§ **Work task**:
Print exactly what the entries say, line by line, from the first line down to the one with "Lemma fetched_all fs", inclusive.

[[ Data extract open ]]

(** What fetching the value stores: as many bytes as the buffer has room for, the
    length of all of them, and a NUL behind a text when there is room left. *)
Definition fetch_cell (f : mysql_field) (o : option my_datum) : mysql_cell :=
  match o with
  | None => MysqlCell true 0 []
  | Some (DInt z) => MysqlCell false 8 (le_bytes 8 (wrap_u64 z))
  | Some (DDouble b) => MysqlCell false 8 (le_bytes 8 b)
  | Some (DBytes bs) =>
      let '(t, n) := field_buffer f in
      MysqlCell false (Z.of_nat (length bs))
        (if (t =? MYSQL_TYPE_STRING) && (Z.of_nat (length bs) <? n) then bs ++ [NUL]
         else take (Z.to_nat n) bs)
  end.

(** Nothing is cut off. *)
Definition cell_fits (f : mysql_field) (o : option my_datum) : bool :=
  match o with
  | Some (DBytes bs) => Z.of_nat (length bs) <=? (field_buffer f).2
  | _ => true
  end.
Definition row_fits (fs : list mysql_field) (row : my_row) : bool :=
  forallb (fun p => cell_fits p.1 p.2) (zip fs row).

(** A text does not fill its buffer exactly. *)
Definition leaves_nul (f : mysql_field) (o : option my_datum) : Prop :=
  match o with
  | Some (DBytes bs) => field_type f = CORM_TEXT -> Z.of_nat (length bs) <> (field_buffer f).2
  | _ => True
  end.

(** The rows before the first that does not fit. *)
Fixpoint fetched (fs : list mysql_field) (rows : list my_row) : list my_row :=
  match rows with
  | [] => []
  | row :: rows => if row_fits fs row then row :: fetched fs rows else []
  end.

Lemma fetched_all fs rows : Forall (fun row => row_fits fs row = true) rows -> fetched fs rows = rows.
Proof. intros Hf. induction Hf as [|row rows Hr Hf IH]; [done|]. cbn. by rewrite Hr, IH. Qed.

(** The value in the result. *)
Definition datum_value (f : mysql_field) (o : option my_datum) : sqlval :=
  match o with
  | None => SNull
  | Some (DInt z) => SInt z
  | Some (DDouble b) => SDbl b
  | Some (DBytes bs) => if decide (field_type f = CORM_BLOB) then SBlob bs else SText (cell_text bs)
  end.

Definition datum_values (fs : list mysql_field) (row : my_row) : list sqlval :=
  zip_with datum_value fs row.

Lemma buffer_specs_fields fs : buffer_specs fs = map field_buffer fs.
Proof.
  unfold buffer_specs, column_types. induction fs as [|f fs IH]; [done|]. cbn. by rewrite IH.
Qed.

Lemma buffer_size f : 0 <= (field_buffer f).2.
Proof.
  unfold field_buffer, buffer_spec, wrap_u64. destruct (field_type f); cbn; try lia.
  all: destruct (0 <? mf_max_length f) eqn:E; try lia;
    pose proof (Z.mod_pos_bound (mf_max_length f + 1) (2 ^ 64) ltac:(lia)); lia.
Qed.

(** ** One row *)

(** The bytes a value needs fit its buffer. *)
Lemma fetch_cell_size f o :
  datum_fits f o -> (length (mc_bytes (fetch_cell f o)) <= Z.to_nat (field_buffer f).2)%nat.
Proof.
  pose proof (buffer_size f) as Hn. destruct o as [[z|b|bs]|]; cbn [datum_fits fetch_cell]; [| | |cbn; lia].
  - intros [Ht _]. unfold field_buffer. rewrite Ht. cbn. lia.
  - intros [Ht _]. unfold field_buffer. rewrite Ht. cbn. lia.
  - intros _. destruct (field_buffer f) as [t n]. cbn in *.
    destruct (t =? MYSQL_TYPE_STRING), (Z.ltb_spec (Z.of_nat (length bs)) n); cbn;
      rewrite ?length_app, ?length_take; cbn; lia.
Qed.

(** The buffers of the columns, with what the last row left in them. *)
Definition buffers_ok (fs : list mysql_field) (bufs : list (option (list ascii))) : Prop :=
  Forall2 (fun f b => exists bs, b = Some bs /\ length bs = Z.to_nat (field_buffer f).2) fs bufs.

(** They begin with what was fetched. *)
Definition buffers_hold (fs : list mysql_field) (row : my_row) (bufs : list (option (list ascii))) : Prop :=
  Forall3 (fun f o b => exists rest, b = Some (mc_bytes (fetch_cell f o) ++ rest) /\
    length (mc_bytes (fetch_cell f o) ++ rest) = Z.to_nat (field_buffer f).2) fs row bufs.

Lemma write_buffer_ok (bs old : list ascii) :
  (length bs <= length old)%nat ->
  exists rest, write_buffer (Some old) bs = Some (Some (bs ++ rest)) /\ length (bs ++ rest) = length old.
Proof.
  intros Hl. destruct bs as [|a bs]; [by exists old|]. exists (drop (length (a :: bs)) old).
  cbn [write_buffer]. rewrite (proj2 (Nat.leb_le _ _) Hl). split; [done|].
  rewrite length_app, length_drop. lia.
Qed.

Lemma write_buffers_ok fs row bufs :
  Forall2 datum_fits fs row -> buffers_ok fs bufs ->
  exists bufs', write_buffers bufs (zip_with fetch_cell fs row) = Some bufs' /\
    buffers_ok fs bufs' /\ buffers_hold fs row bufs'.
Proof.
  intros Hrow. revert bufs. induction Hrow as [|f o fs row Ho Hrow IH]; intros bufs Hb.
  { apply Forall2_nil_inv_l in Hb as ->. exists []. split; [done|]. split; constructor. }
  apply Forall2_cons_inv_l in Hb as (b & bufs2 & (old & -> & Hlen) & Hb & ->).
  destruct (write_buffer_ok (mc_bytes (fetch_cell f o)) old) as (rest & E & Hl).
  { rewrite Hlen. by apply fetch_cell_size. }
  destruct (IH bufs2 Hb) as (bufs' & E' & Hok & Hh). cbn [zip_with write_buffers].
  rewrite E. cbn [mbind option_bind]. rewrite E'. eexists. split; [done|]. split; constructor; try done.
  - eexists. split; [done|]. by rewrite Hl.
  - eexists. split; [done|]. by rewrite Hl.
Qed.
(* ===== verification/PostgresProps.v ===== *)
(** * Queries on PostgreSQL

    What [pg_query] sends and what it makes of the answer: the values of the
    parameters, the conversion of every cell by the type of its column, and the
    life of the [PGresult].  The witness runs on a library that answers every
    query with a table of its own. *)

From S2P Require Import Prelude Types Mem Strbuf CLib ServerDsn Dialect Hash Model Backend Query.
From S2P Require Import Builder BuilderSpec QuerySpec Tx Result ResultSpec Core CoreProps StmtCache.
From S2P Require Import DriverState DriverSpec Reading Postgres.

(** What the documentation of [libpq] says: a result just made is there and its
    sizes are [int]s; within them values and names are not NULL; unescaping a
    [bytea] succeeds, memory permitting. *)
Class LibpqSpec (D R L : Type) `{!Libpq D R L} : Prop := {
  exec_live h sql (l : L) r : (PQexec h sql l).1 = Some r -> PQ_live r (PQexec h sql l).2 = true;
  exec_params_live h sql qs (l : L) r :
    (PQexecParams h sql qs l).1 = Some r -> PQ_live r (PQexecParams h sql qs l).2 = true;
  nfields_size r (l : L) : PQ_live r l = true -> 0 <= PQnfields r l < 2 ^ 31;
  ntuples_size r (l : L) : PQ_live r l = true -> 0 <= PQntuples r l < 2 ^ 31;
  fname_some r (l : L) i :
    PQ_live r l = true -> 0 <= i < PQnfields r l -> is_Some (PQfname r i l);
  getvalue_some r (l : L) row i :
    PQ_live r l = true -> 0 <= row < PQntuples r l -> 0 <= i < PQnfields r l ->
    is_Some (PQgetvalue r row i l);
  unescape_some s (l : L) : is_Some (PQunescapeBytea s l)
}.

[[ Data extract closed ]]

§ **Answer to the problem**:
(** What fetching the value stores: as many bytes as the buffer has room for, the
    length of all of them, and a NUL behind a text when there is room left. *)
Definition fetch_cell (f : mysql_field) (o : option my_datum) : mysql_cell :=
  match o with
  | None => MysqlCell true 0 []
  | Some (DInt z) => MysqlCell false 8 (le_bytes 8 (wrap_u64 z))
  | Some (DDouble b) => MysqlCell false 8 (le_bytes 8 b)
  | Some (DBytes bs) =>
      let '(t, n) := field_buffer f in
      MysqlCell false (Z.of_nat (length bs))
        (if (t =? MYSQL_TYPE_STRING) && (Z.of_nat (length bs) <? n) then bs ++ [NUL]
         else take (Z.to_nat n) bs)
  end.

(** Nothing is cut off. *)
Definition cell_fits (f : mysql_field) (o : option my_datum) : bool :=
  match o with
  | Some (DBytes bs) => Z.of_nat (length bs) <=? (field_buffer f).2
  | _ => true
  end.
Definition row_fits (fs : list mysql_field) (row : my_row) : bool :=
  forallb (fun p => cell_fits p.1 p.2) (zip fs row).

(** A text does not fill its buffer exactly. *)
Definition leaves_nul (f : mysql_field) (o : option my_datum) : Prop :=
  match o with
  | Some (DBytes bs) => field_type f = CORM_TEXT -> Z.of_nat (length bs) <> (field_buffer f).2
  | _ => True
  end.

(** The rows before the first that does not fit. *)
Fixpoint fetched (fs : list mysql_field) (rows : list my_row) : list my_row :=
  match rows with
  | [] => []
  | row :: rows => if row_fits fs row then row :: fetched fs rows else []
  end.

Lemma fetched_all fs rows : Forall (fun row => row_fits fs row = true) rows -> fetched fs rows = rows.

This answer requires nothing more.